Caminhões Tatra Force Chegam ao Brasil
O Porto de Paranaguá foi o ponto de desembarque para uma nova frota de 12 caminhões Tatra Force T-815-7 8×8. Produzidos na República Tcheca, estes veículos especializados, designados como Viaturas Especializadas de Engenharia de Transporte de Portada (VE-Eng TRNP PRTD), foram recebidos em junho e entregues oficialmente ao 3º Batalhão de Engenharia de Combate (3º BE Cmb) em Cachoeira do Sul, Rio Grande do Sul, no dia 5 de julho. A chegada desses caminhões representa um avanço significativo para a capacidade operacional do Exército Brasileiro.

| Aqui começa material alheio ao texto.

Lemma wcsicmp_antisym (a b : wstring) :
  _wcsicmp towlower b a = - _wcsicmp towlower a b.
Proof.
  revert b. induction a as [|c a IH]; intros [|d b]; simpl;
    rewrite ?towlower_NUL.
  - reflexivity.
  - destruct (Z.eqb_spec (towlower d) 0) as [E|E]; simpl.
    + lia.
    + destruct (Z.eqb_spec (towlower d) 0); [contradiction | simpl; lia].
  - destruct (Z.eqb_spec (towlower c) 0) as [E|E]; simpl.
    + lia.
    + destruct (Z.eqb_spec (towlower c) 0); [contradiction | simpl; lia].
  - destruct (Z.eqb_spec (towlower c) 0) as [Ec|Ec];
    destruct (Z.eqb_spec (towlower d) 0) as [Ed|Ed];
    destruct (Z.eqb_spec (towlower c) (towlower d)) as [E|E];
    destruct (Z.eqb_spec (towlower d) (towlower c)) as [E'|E'];
    simpl; try lia.
    apply IH.
Qed.

(** Both orders are transitive, and they mix. *)
Lemma wcsicmp_trans (a b c : wstring) :
  _wcsicmp towlower a b <= 0 -> _wcsicmp towlower b c <= 0 ->
  _wcsicmp towlower a c <= 0 /\
  (_wcsicmp towlower a b < 0 \/ _wcsicmp towlower b c < 0 ->
   _wcsicmp towlower a c < 0).
Proof.
  revert b c. induction a as [|x a IH]; intros [|y b] [|z c]; simpl;
    rewrite ?towlower_NUL;
    repeat match goal with
           | |- context [?u =? ?v] => destruct (Z.eqb_spec u v)
           end;
    simpl; try lia.
  intros H1 H2. apply (IH b c); assumption.
Qed.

Aumento da Capacidade Operacional com Ponte Flutuante
O principal objetivo da incorporação dos novos caminhões Tatra é a ampliação da capacidade do Exército Brasileiro para o adestramento e emprego do sistema Improved Ribbon Bridge (IRB). O IRB é uma ponte flutuante de alta tecnologia, projetada para permitir a travessia segura de rios e lagos, suportando o tráfego de veículos e equipamentos militares pesados em diversas condições. Essa nova capacidade é crucial para operações que exigem mobilidade e agilidade em terrenos desafiadores.
Tecnologia Modular e Versatilidade dos Tatra Force
A linha Tatra Force se destaca pela sua construção modular, permitindo configurações de tração que variam de 4×4 a 20×20, e comprimentos que podem atingir até 25 metros. Essa flexibilidade é viabilizada por um subchassi tubular inovador, que abriga todo o sistema de tração e garante suspensão independente em todos os eixos. A versão adquirida pelo Exército Brasileiro possui quatro eixos, todos com tração, otimizando o desempenho em terrenos acidentados.
Motorização e Conformidade Ambiental
Os caminhões Tatra Force oferecem uma gama diversificada de opções de motorização, incluindo unidades Tatra V8 e V12, além de motores de fabricantes renomados como Paccar, Volvo, Cummins e Caterpillar. A oferta de motores abrange desde a norma Euro 3 até a Euro 6, permitindo que o Exército Brasileiro selecione a configuração que melhor atende às suas exigências operacionais e ambientais.